AAla complexité des crises dans laquelle la France s’engage, il est fondamental

de pouvoir apporter un peu de clarté, d’essayer d’atténuer le «brouillard» de

la guerre afin de proposer au chef les choix opérationnels les plus justes.

Charles De Gaulle écrivit dans Le Fil de l’Epée : «L’ennemi est contingent, variable ;

aucune étude, aucun raisonnement ne peuvent révéler avec certitude ce qu’il est, ce

qu’il sera, ce qu’il fait et ce qu’il va faire». S’il est admis que l’incertitude est la

marque principale du combat, les réponses simples seront à privilégier.

Il y a donc urgence à simplifier l’organisation du renseignement en en faisant une

arme, ou au minimum à renforcer le «poids» du commandant de la fonction, qui

permettra sans conteste d’optimiser l’emploi d’une ressource humaine dont la

qualité de la formation et du recrutement est un réel enjeu.
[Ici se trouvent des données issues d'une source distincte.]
(* ===== verification/WrQueue.v ===== *)
(** * The receive-buffer ring

    For every receive work request the client library remembers where the bytes
    will arrive (the shared-memory copy of the memory region) and where the
    application expects them; a completion pops the oldest entry and copies.  The
    ring is [struct wr_queue] of [infiniband/freeflow.h], its operations are the
    enqueue sequence of [ibv_cmd_post_recv] and [ibv_cmd_post_srq_recv] and the
    dequeue sequence of [ibv_cmd_poll_cq] in [libibverbs/src/cmd.c].  Head and tail
    are [uint16_t] although the array has [WR_QUEUE_SIZE] slots. *)

From S2P Require Import Prelude Layout FfTypes.

Record sge_record := mkRec { rec_length : Z; mr_addr : Z; shm_addr : Z }.

(** [sge_queue] is [None] before the first use of the slot and after [free]. *)
Record wr := mkWr { sge_num : Z; sge_queue : option (list sge_record) }.

Record wr_queue := mkQueue { queue : gmap Z wr; head : Z; tail : Z }.

(** The queue [ibv_cmd_create_cq] and [ibv_cmd_create_srq] allocate; the slots are
    not initialised. *)
Definition new_queue : wr_queue := mkQueue ∅ 0 0.

(** [x++; if (x >= WR_QUEUE_SIZE) x = 0;] on a [uint16_t]. *)
Definition advance (x : Z) : Z :=
  let x := x ⊕16 1 in if Z.leb WR_QUEUE_SIZE x then 0 else x.

(** The enqueue of one work request with the records [recs] of its scatter list:
    a slot that is reused keeps its old [sge_queue] pointer when the new request
    has no scatter list. *)
Definition enqueue (recs : list sge_record) (q : wr_queue) : wr_queue :=
  let wr_index := head q in
  let n := lenZ recs in
  let old := default (mkWr 0 None) (queue q !! wr_index) in
  let slot := mkWr n (if Z.eqb n 0 then sge_queue old else Some recs) in
  mkQueue (<[wr_index := slot]> (queue q)) (advance (head q)) (tail q).

(** The dequeue of a completion: the records to copy and the queue with the slot
    freed.  An empty slot is an uninitialised read, a freed one a dangling one. *)
Definition dequeue (q : wr_queue) : res (list sge_record * wr_queue) :=
  let wr_index := tail q in
  let* slot := deref "uninitialised slot of the ring" (queue q !! wr_index) in
  if Z.eqb (sge_num slot) 0 then Ok ([], mkQueue (queue q) (head q) (advance (tail q)))
  else
    let* recs := deref "sge_queue already freed" (sge_queue slot) in
    Ok (recs, mkQueue (<[wr_index := mkWr (sge_num slot) None]> (queue q)) (head q) (advance (tail q))).

(** ** Abstract view: a first-in first-out list of scatter lists *)

Definition ring_size : Z := 2 ^ 16.

Definition slot_holds (q : wr_queue) (i : Z) (recs : list sge_record) : Prop :=
  ∃ slot, queue q !! i = Some slot ∧ sge_num slot = lenZ recs ∧
          (recs ≠ [] → sge_queue slot = Some recs).

Record represents (q : wr_queue) (abs : list (list sge_record)) : Prop := {
  rep_tail : 0 ≤ tail q < ring_size;
  rep_head : head q = (tail q + lenZ abs) mod ring_size;
  rep_len : lenZ abs ≤ ring_size;
  rep_slots i recs : abs !! i = Some recs → slot_holds q ((tail q + Z.of_nat i) mod ring_size) recs
}.

Lemma advance_mod x : advance x = (x + 1) mod ring_size.
Proof.
  unfold advance. destruct (Z.leb_spec WR_QUEUE_SIZE (x ⊕16 1)) as [H|H]; [|done].
  pose proof (u16_range (x + 1)). unfold WR_QUEUE_SIZE in H. lia.
Qed.

Lemma ring_pos : 0 < ring_size.
Proof. done. Qed.

Lemma advance_range x : 0 ≤ advance x < ring_size.
Proof. rewrite advance_mod. apply Z.mod_pos_bound, ring_pos. Qed.

Lemma new_queue_represents : represents new_queue [].
Proof. split; cbn; try lia; try done. all: unfold ring_size; lia. Qed.

Lemma lenZ_nil_inv {A} (l : list A) : lenZ l = 0 → l = [].
Proof. destruct l; [done|]. rewrite lenZ_cons. pose proof (lenZ_nonneg l). lia. Qed.

Lemma enqueue_slot recs q : slot_holds (enqueue recs q) (head q) recs.
Proof.
  unfold slot_holds, enqueue. cbn. eexists. rewrite lookup_insert_eq. split; [done|]. cbn.
  split; [done|]. intros Hne. destruct (Z.eqb_spec (lenZ recs) 0) as [E|]; [|done].
  by apply lenZ_nil_inv in E.
Qed.

Lemma enqueue_represents recs q abs :
  represents q abs → lenZ abs < ring_size → represents (enqueue recs q) (abs ++ [recs]).
Proof.
  intros [Ht Hh Hl Hs] Hlt. pose proof ring_pos as Hp. split.
  - done.
  - cbn [enqueue head tail]. rewrite advance_mod, Hh, Zplus_mod_idemp_l, lenZ_app.
    f_equal. change (lenZ [recs]) with 1. lia.
  - rewrite lenZ_app. change (lenZ [recs]) with 1. lia.
  - intros i r Hi. change (tail (enqueue recs q)) with (tail q).
    apply lookup_app_Some in Hi as [Hi|[Hge Hi]].
    + destruct (Hs i r Hi) as (slot & Hslot & Hrest). exists slot. split; [|done].
      unfold enqueue. cbn. rewrite lookup_insert_ne; [done|]. rewrite Hh. intros Heq.
      apply lookup_lt_Some in Hi. apply mod_small_inj in Heq; [|lia|]; unfold lenZ in *; lia.
    + apply list_lookup_singleton_Some in Hi as [Hi <-].
      assert ((tail q + Z.of_nat i) mod ring_size = head q) as ->.
      { rewrite Hh. f_equal. unfold lenZ. lia. }
      apply enqueue_slot.
Qed.

Lemma dequeue_represents recs q abs :
  represents q (recs :: abs) → ∃ q', dequeue q = Ok (recs, q') ∧ represents q' abs.
Proof.
  intros [Ht Hh Hl Hs]. pose proof ring_pos as Hp.
  destruct (Hs 0%nat recs eq_refl) as (slot & Hslot & Hnum & Hq).
  rewrite Z.add_0_r, Z.mod_small in Hslot by lia.
  unfold dequeue. rewrite Hslot. cbn [deref rbind]. rewrite Hnum, lenZ_cons in *.
  assert (∀ m', (∀ i, i ≠ tail q → m' !! i = queue q !! i) →
    represents (mkQueue m' (head q) (advance (tail q))) abs) as Hrep.
  { intros m' Hm'. split; cbn [head tail queue].
    - apply advance_range.
    - rewrite advance_mod, Hh, Zplus_mod_idemp_l. f_equal. lia.
    - lia.
    - intros i r Hi. destruct (Hs (S i) r Hi) as (sl & Hsl & Hrest). exists sl. split; [|done].
      assert ((advance (tail q) + Z.of_nat i) mod ring_size
              = (tail q + Z.of_nat (S i)) mod ring_size) as ->.
      { rewrite advance_mod, Zplus_mod_idemp_l. f_equal. lia. }
      rewrite Hm'; [done|]. intros Heq. apply lookup_lt_Some in Hi. unfold lenZ in Hl.
      rewrite <- (Z.mod_small (tail q) ring_size) in Heq at 2 by lia.
      apply mod_small_inj in Heq; lia. }
  destruct (Z.eqb_spec (lenZ recs) 0) as [E|E].
  - apply lenZ_nil_inv in E as ->. eexists. split; [done|]. by apply Hrep.
  - rewrite Hq by (intros ->; done). cbn [deref rbind]. eexists. split; [done|].
    apply Hrep. intros i Hi. by rewrite lookup_insert_ne.
Qed.

(** ** Runs of operations *)

Inductive ring_op := Push (recs : list sge_record) | Pop.

Fixpoint ring_run (ops : list ring_op) (q : wr_queue) : res (list (list sge_record) * wr_queue) :=
  match ops with
  | [] => Ok ([], q)
  | Push recs :: ops => ring_run ops (enqueue recs q)
  | Pop :: ops =>
      let* (recs, q) := dequeue q in
      let* (out, q) := ring_run ops q in
      Ok (recs :: out, q)
  end.

(** The specification: a list, with no bound; [None] when a completion arrives
    that no posted request accounts for or more than [cap] are outstanding. *)
Fixpoint fifo_run (cap : Z) (ops : list ring_op) (abs : list (list sge_record)) :
    option (list (list sge_record) * list (list sge_record)) :=
  match ops with
  | [] => Some ([], abs)
  | Push recs :: ops => if Z.ltb (lenZ abs) cap then fifo_run cap ops (abs ++ [recs]) else None
  | Pop :: ops =>
      match abs with
      | [] => None
      | recs :: abs => '(out, abs) ← fifo_run cap ops abs; Some (recs :: out, abs)
      end
  end.

Lemma ring_run_represents ops q abs out abs' :
  represents q abs → fifo_run ring_size ops abs = Some (out, abs') →
  ∃ q', ring_run ops q = Ok (out, q') ∧ represents q' abs'.
Proof.
  revert q abs out. induction ops as [|[recs|] ops IH]; intros q abs out Hr Hf; cbn in *.
  - injection Hf as <- <-. eauto.
  - destruct (Z.ltb_spec (lenZ abs) ring_size); [|done].
    eapply IH; [|done]. by apply enqueue_represents.
  - destruct abs as [|recs abs]; [done|].
    apply bind_Some in Hf as ([out1 abs1] & Hf & [= <- <-]).
    destruct (dequeue_represents _ _ _ Hr) as (q1 & -> & Hr1). cbn [rbind].
    destruct (IH _ _ _ Hr1 Hf) as (q2 & -> & Hr2). cbn [rbind]. eauto.
Qed.

(** C36.  Refinement of the receive ring: for every sequence of posted receives
    and completions with at most 65536 requests outstanding, the ring is safe and
    every completion gets the records of the oldest outstanding request, in the
    order they were posted. *)
Theorem ring_refines_fifo ops out abs :
  fifo_run ring_size ops [] = Some (out, abs) →
  ∃ q, ring_run ops new_queue = Ok (out, q) ∧ represents q abs.
Proof. apply ring_run_represents, new_queue_represents. Qed.

Lemma ring_refines_fifo_witness :
  let a := [mkRec 8 100 200] in let b := [mkRec 4 300 400; mkRec 4 500 600] in
  fifo_run ring_size [Push a; Push []; Push b; Pop; Pop; Pop] [] = Some ([a; []; b], []) ∧
  ∃ q, ring_run [Push a; Push []; Push b; Pop; Pop; Pop] new_queue = Ok ([a; []; b], q) ∧ represents q [].
Proof. split; [reflexivity|]. apply ring_refines_fifo. reflexivity. Defined.

(** Pushes only. *)
Lemma push_run (rs : list (list sge_record)) q abs :
  represents q abs → lenZ abs + lenZ rs ≤ ring_size →
  represents (foldl (λ q r, enqueue r q) q rs) (abs ++ rs).
Proof.
  revert q abs. induction rs as [|r rs IH]; intros q abs Hr Hl; cbn [foldl].
  - by rewrite app_nil_r.
  - rewrite lenZ_cons in Hl. pose proof (lenZ_nonneg rs).
    rewrite cons_middle, app_assoc. apply IH.
    + apply enqueue_represents; [done|lia].
    + rewrite lenZ_app. change (lenZ [r]) with 1. lia.
Qed.

(** The bound is sharp and is not [WR_QUEUE_SIZE]: with 65536 requests
    outstanding one more overwrites the oldest, and the next completion gets the
    records of the newest request, although the array has room for 102400. *)
Theorem ring_overrun (rs : list (list sge_record)) (r : list sge_record) :
  lenZ rs = ring_size → r ≠ [] →
  ∃ q', dequeue (enqueue r (foldl (λ q r, enqueue r q) new_queue rs)) = Ok (r, q') ∧
        lenZ rs + 1 < WR_QUEUE_SIZE.
Proof.
  intros Hl Hne.
  pose proof (push_run rs new_queue [] new_queue_represents) as Hr.
  change (lenZ (@nil (list sge_record))) with 0 in Hr. specialize (Hr ltac:(lia)).
  cbn [app] in Hr. destruct Hr as [Ht Hh _ _].
  set (q := foldl _ _ _) in *.
  assert (head q = tail q) as E.
  { rewrite Hh, Hl. rewrite <- (Z.mul_1_l ring_size) at 1. rewrite Z.mod_add by (unfold ring_size; lia).
    apply Z.mod_small. lia. }
  destruct (enqueue_slot r q) as (slot & Hslot & Hnum & Hq).
  unfold dequeue. change (tail (enqueue r q)) with (tail q). rewrite <- E, Hslot.
  cbn [deref rbind]. rewrite Hnum.
  destruct (Z.eqb_spec (lenZ r) 0) as [E0|]; [by apply lenZ_nil_inv in E0|].
  rewrite Hq by done. cbn [deref rbind]. eexists. split; [done|]. rewrite Hl. done.
Qed.

Lemma ring_overrun_witness :
  let rs := replicate (Z.to_nat ring_size) [mkRec 1 1 1] in let r := [mkRec 2 2 2] in
  ∃ q', dequeue (enqueue r (foldl (λ q r, enqueue r q) new_queue rs)) = Ok (r, q') ∧
        lenZ rs + 1 < WR_QUEUE_SIZE.
Proof.
  apply ring_overrun; [|discriminate].
  unfold lenZ. rewrite length_replicate. reflexivity.
Defined.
Pérennité d’une carrière

pour comprendre l’environnement opérationnel des crises et s’y adapter mieux !

Mais au-delà même de l’arme du renseignement, il y a cette réflexion indiscutable

qu’il importe de mener sur la notion de finalité d’une force armée. Une simple

approche capacitaire condamne les ambitions pourtant légitimes d’adaptabilité, de

pertinence et donc d’efficacité opérationnelle pour des raisons souvent

corporatistes. A l’opposé, si la question fondamentale du «pour quoi faire ?» est

acceptée, il y a progrès dans la recherche des solutions, y compris celles que le

conformisme rejetterait au nom de la défense de capacités parfois inadaptées ou

trop coûteuses par leur nombre. Et dans ce contexte, il est réellement nécessaire de

revenir aux notions simples, claires et évocatrices des armes. Si le renseignement

cache derrière un nom limpide une organisation archaïque, les fonctions

opérationnelles «combat débarqué» ou «embarqué», «appui à l’engagement»,

«agression» et autre vocabulaire technique dissimulent des finalités opérationnelles

dans lesquelles on se perd. Parlons de l’infanterie déployée au sein des populations,

appuyée par des canons d’artillerie et éclairée par l’arme du renseignement.

Laissons à la gestion du personnel ses appellations spécifiques et revenons à

l’explicite pour éclairer la réflexion sur les finalités opérationnelles.